Assignment ▸ From the entries below, copy every line holding the word "foldr".

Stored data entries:
(** The inner [walk]: [fuel] is [MAX_FANOUT_DEPTH + 1 - depth], so [fuel = 0] is the
    test [depth > MAX_FANOUT_DEPTH]. [None] is the [false] of the source. *)
Fixpoint field_walk (fuel : nat) (value : json) (segs : list string) (prefix : string)
    (out : list string) : option (list string) :=
  match fuel with
  | O => None
  | S fuel' =>
      if (MAX_EXPANDED_PATHS <? len_Z out)%Z then None
      else match segs with
      | [] => Some (out ++ [prefix])
      | seg :: rest =>
          match value with
          | JArray items =>
              match parse_usize seg with
              | Some idx =>
                  match vec_get items idx with
                  | Some child => field_walk fuel' child rest (join prefix seg) out
                  | None => Some out
                  end
              | None =>
                  walk_each (fun i item => field_walk fuel' item segs (join prefix (show_nat i)))
                    0 items out
              end
          | _ =>
              match segment_get value seg with
              | Some child => field_walk fuel' child rest (join prefix seg) out
              | None => Some out
              end
          end
      end
  end.

Definition expand_field_paths (root : json) (path : string) : option (list string) :=
  field_walk (S MAX_FANOUT_DEPTH) root (split "." path) "" [].

Definition is_redact (s : Stage) : bool := match s with StRedact _ => true | _ => false end.

(** Lexicographic order of paths and [Vec::dedup]. *)
Fixpoint path_leb (a b : list string) : bool :=
  match a, b with
  | [], _ => true
  | _ :: _, [] => false
  | x :: a', y :: b' =>
      match String.compare x y with Lt => true | Gt => false | Eq => path_leb a' b' end
  end.

Definition path_le (a b : list string) : Prop := path_leb a b = true.
#[global] Instance path_le_dec : RelDecision path_le.
Proof. intros a b. unfold path_le. apply _. Defined.

Fixpoint dedup (l : list (list string)) : list (list string) :=
  match l with
  | x :: ((y :: _) as l') => if decide (x = y) then dedup l' else x :: dedup l'
  | _ => l
  end.

Section Redaction.
Context `{Platform}.

(** State of the redaction walk: the remaining budget and the paths found. *)
Definition walk_state : Type := Z * list (list string).

(** The inner [walk] of [expand_for_pipeline], [descend] inlined: the path prefix
    is pushed before and popped after the recursive call. *)
Fixpoint redact_walk (fuel : nat) (value : json) (segs : list string) (prefix : list string)
    (st : walk_state) : option walk_state :=
  match fuel with
  | O => None
  | S fuel' =>
      let '(budget, out) := st in
      if ((budget =? 0) || (MAX_EXPANDED_PATHS <? len_Z out))%Z then None
      else
        let budget := (budget - 1)%Z in
        match segs with
        | [] =>
            if (len_Z out =? MAX_EXPANDED_PATHS)%Z then None
            else Some (budget, out ++ [prefix])
        | seg :: rest =>
            let descend child segs key := redact_walk fuel' child segs (prefix ++ [key]) in
            if String.eqb seg "**" then
              match redact_walk fuel' value rest prefix (budget, out) with
              | None => None
              | Some st' =>
                  match value with
                  | JObject m => walk_each (fun _ kv => descend kv.2 segs kv.1) 0 m st'
                  | JArray items => walk_each (fun i item => descend item segs (show_nat i)) 0 items st'
                  | _ => Some st'
                  end
              end
            else
              match value with
              | JObject m =>
                  walk_each (fun _ kv st =>
                    if String.eqb (str_to_lowercase kv.1) (str_to_lowercase seg)
                    then descend kv.2 rest kv.1 st else Some st) 0 m (budget, out)
              | JArray items =>
                  match parse_usize seg with
                  | Some index =>
                      match vec_get items index with
                      | Some child => descend child rest seg (budget, out)
                      | None => Some (budget, out)
                      end
                  | None =>
                      walk_each (fun i item => descend item segs (show_nat i)) 0 items (budget, out)
                  end
              | _ => Some (budget, out)
              end
        end
  end.

Definition walk_budget (segs : list string) : Z :=
  if existsb (String.eqb "**") segs then MAX_REDACTION_WALK_STATES else usize_max.

Definition expand_for_pipeline (root : json) (path : string) (stages : list Stage) :
    option (list (list string)) :=
  if negb (existsb is_redact stages) then
    match expand_field_paths root path with
    | Some paths => Some (map (split ".") paths)
    | None => None
    end
  else
    let segs := split "." path in
    match redact_walk (S MAX_FANOUT_DEPTH) root segs [] (walk_budget segs, []) with
    | Some (_, paths) => Some (dedup (merge_sort path_le paths))
    | None => None
    end.
End Redaction.

Definition w_doc : json :=
  JObject [("a", JArray [JObject [("SSN", JString "1"); ("x", JNull)];
                         JObject [("ssn", JString "2")]])].

Example expand_examples :
  expand_for_pipeline (H := ascii_platform) w_doc "a.ssn" [StRedact None]
    = Some [["a"; "0"; "SSN"]; ["a"; "1"; "ssn"]]
  /\ expand_for_pipeline (H := ascii_platform) w_doc "a.ssn" [StHash] = Some [["a"; "1"; "ssn"]]
  /\ expand_for_pipeline (H := ascii_platform) w_doc "**.ssn" [StRedact None]
    = Some [["a"; "0"; "SSN"]; ["a"; "1"; "ssn"]]
  /\ set_concrete w_doc ["a"; "1"; "ssn"] JNull
    = Some (JObject [("a", JArray [JObject [("SSN", JString "1"); ("x", JNull)];
                                   JObject [("ssn", JNull)]])]).
Proof. vm_compute. repeat split. Qed.

(** ** Properties of payload paths *)

(** ** Depth of structured input *)

(** One more than the number of arrays and objects on the deepest path. *)
Fixpoint json_depth (v : json) : nat :=
  match v with
  | JArray items => S (foldr Nat.max 1 (map json_depth items))
  | JObject m => S (foldr Nat.max 1 (map (fun kv => json_depth kv.2) m))
  | _ => 1
  end.

Lemma json_depth_children v cs :
  json_children v = Some cs -> json_depth v = S (foldr Nat.max 1 (map json_depth cs)).
Proof.
  destruct v; simpl; intros; simplify_eq; try done. f_equal. rewrite map_map. done.
Qed.

Lemma json_size_children v cs :
  json_children v = Some cs -> json_size v = S (list_sum (map json_size cs)).
Proof.
  destruct v; simpl; intros; simplify_eq; try done. f_equal. rewrite map_map. done.
Qed.

Lemma json_depth_scalar v : json_children v = None -> json_depth v = 1.
Proof. by destruct v. Qed.

Lemma json_depth_pos v : 0 < json_depth v.
Proof. destruct v; simpl; lia. Qed.

Lemma json_size_pos v : 0 < json_size v.
Proof. destruct v; simpl; lia. Qed.

(** A stack entry goes past the limit: it is a container, and some container at or
    below it has children deeper than [limit]. *)
Definition over (limit : nat) (vd : json * nat) : bool :=
  match json_children vd.1 with
  | Some _ => (limit + 2 <? vd.2 + json_depth vd.1)%nat
  | None => false
  end.

Lemma max_fold_lt l n : n < foldr Nat.max 1 l <-> n < 1 \/ Exists (fun x => n < x) l.
Proof.
  induction l as [|x l IH]; simpl; [rewrite Exists_nil; lia|].
  rewrite Exists_cons, Nat.max_lt_iff, IH. tauto.
Qed.

Lemma over_container limit v d cs :
  json_children v = Some cs -> 2 <= d ->
  over limit (v, d) = (limit <? d)%nat || existsb (over limit) (map (fun c => (c, S d)) cs).
Proof.
  intros Hc Hd. unfold over at 1. simpl. rewrite Hc.
  apply eq_iff_eq_true. rewrite orb_true_iff, !Nat.ltb_lt, existsb_true_iff.
  rewrite (json_depth_children _ _ Hc).
  setoid_rewrite list_elem_of_fmap.
  split.
  - intros Hlt. destruct (decide (limit < d)) as [|Hge]; [by left|right].
    assert (limit + 1 - d < foldr Nat.max 1 (map json_depth cs)) as Hm by lia.
    apply max_fold_lt in Hm as [Hm|Hm]; [lia|].
    apply Exists_exists in Hm as (n & Hn & Hlt').
    apply list_elem_of_fmap in Hn as (c & -> & Hc').
    exists (c, S d). split; [by eexists|]. unfold over. simpl.
    destruct (json_children c) eqn:Ec; [apply Nat.ltb_lt; lia|].
    rewrite (json_depth_scalar _ Ec) in Hlt'. lia.
  - intros [Hlt|(vd & (c & -> & Hc') & Ho)].
    + enough (0 < foldr Nat.max 1 (map json_depth cs)) by lia.
      apply max_fold_lt. lia.
    + unfold over in Ho. simpl in Ho. destruct (json_children c); [|done].
      apply Nat.ltb_lt in Ho.
      enough (limit + 1 - d < foldr Nat.max 1 (map json_depth cs)) by lia.
      apply max_fold_lt. right. apply Exists_exists. exists (json_depth c).
      pose proof (json_depth_pos c). split; [by apply list_elem_of_fmap_2|lia].
Qed.

Definition stack_size (stack : list (json * nat)) : nat := list_sum (map (fun vd => json_size vd.1) stack).

Lemma stack_size_app s t : stack_size (s ++ t) = stack_size s + stack_size t.
Proof. unfold stack_size. by rewrite map_app, list_sum_app. Qed.

Lemma list_sum_rev l : list_sum (rev l) = list_sum l.
Proof. induction l as [|x l IH]; simpl; [done|]. rewrite list_sum_app, IH. simpl. lia. Qed.

Lemma stack_size_children d cs :
  stack_size (rev (map (fun c => (c, d)) cs)) = list_sum (map json_size cs).
Proof. unfold stack_size. rewrite map_rev, list_sum_rev, map_map. done. Qed.

Lemma depth_loop_spec fuel limit stack :
  stack_size stack < fuel -> Forall (fun vd => 2 <= vd.2) stack ->
  depth_loop fuel limit stack = existsb (over limit) stack.
Proof.
  revert stack. induction fuel as [|fuel IH]; intros stack Hs Hd; [lia|].
  destruct stack as [|[v d] rest]; [done|]. simpl depth_loop.
  apply Forall_cons in Hd as [Hd Hrest]. simpl in Hd.
  unfold stack_size in Hs. simpl in Hs. fold (stack_size rest) in Hs.
  destruct (json_children v) as [cs|] eqn:Hc.
  - cbn [existsb]. rewrite (over_container _ _ _ _ Hc Hd).
    destruct (limit <? d)%nat; [done|]. rewrite IH.
    + rewrite existsb_app. f_equal. apply existsb_perm. symmetry. apply Permutation_rev.
    + rewrite stack_size_app, stack_size_children. rewrite (json_size_children _ _ Hc) in Hs. lia.
    + apply Forall_app. split; [|done]. apply Forall_rev, Forall_fmap, Forall_forall.
      intros x _. simpl. lia.
  - rewrite IH; [|pose proof (json_size_pos v); lia|done].
    cbn [existsb]. unfold over at 2. simpl. by rewrite Hc.
Qed.

(** The explicit-stack depth check computes the nesting depth test: it
    stops with [true] exactly when the document is deeper than the limit, and it
    always terminates within the number of nodes. *)
Theorem exceeds_depth_correct v limit :
  1 <= limit -> exceeds_depth v limit = (limit <? json_depth v)%nat.
Proof.
  intros Hl. unfold exceeds_depth. rewrite depth_loop_spec.
  - simpl. rewrite orb_false_r. unfold over. simpl.
    destruct (json_children v) eqn:Hc.
    + apply eq_iff_eq_true. rewrite !Nat.ltb_lt. lia.
    + rewrite (json_depth_scalar _ Hc). symmetry. apply Nat.ltb_ge. lia.
  - unfold stack_size. simpl. lia.
  - repeat constructor.
Qed.


(** ** Reading back what was written *)

Lemma split_last_app {A} (l : list A) x : split_last (l ++ [x]) = Some (l, x).
Proof. induction l as [|y l IH]; simpl; [done|]. by rewrite IH. Qed.

Lemma split_last_some {A} (l init : list A) x : split_last l = Some (init, x) -> l = init ++ [x].
Proof.
  revert init. induction l as [|y l IH]; intros init; simpl; [done|].
  destruct (split_last l) as [[i z]|] eqn:E.
  - intros [= <- ->]. simpl. by rewrite (IH i).
  - intros [= <- ->]. destruct l; simpl in E; [done|]. by destruct (split_last l) as [[]|].
Qed.

Lemma split_last_none {A} (l : list A) : split_last l = None -> l = [].
Proof. destruct l as [|x l]; simpl; [done|]. by destruct (split_last l) as [[]|]. Qed.

Lemma get_concrete_app root p q :
  get_concrete root (p ++ q) =
  match get_concrete root p with Some v => get_concrete v q | None => None end.
Proof.
  revert root. induction p as [|seg p IH]; intros root; simpl; [done|].
  destruct (segment_get root seg); [apply IH|done].
Qed.

Lemma map_get_replace k k' v m :
  map_get k' (map_replace k v m)
  = if String.eqb k' k then (match map_get k m with Some _ => Some v | None => None end)
    else map_get k' m.
Proof.
  induction m as [|[k0 v0] m IH]; simpl; [by destruct (String.eqb k' k)|].
  destruct (String.eqb_spec k k0) as [->|Hne]; simpl.
  - by destruct (String.eqb k' k0).
  - rewrite IH. destruct (String.eqb_spec k' k0) as [->|]; [|done].
    destruct (String.eqb_spec k0 k); congruence.
Qed.

Lemma vec_get_some {A} (l : list A) i x :
  vec_get l i = Some x <-> exists n, vec_index l i = Some n /\ l !! n = Some x.
Proof. unfold vec_get. destruct (vec_index l i); naive_solver. Qed.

Solution to this task ▸
  | JArray items => S (foldr Nat.max 1 (map json_depth items))
  | JObject m => S (foldr Nat.max 1 (map (fun kv => json_depth kv.2) m))
  json_children v = Some cs -> json_depth v = S (foldr Nat.max 1 (map json_depth cs)).
Lemma max_fold_lt l n : n < foldr Nat.max 1 l <-> n < 1 \/ Exists (fun x => n < x) l.
    assert (limit + 1 - d < foldr Nat.max 1 (map json_depth cs)) as Hm by lia.
    + enough (0 < foldr Nat.max 1 (map json_depth cs)) by lia.
      enough (limit + 1 - d < foldr Nat.max 1 (map json_depth cs)) by lia.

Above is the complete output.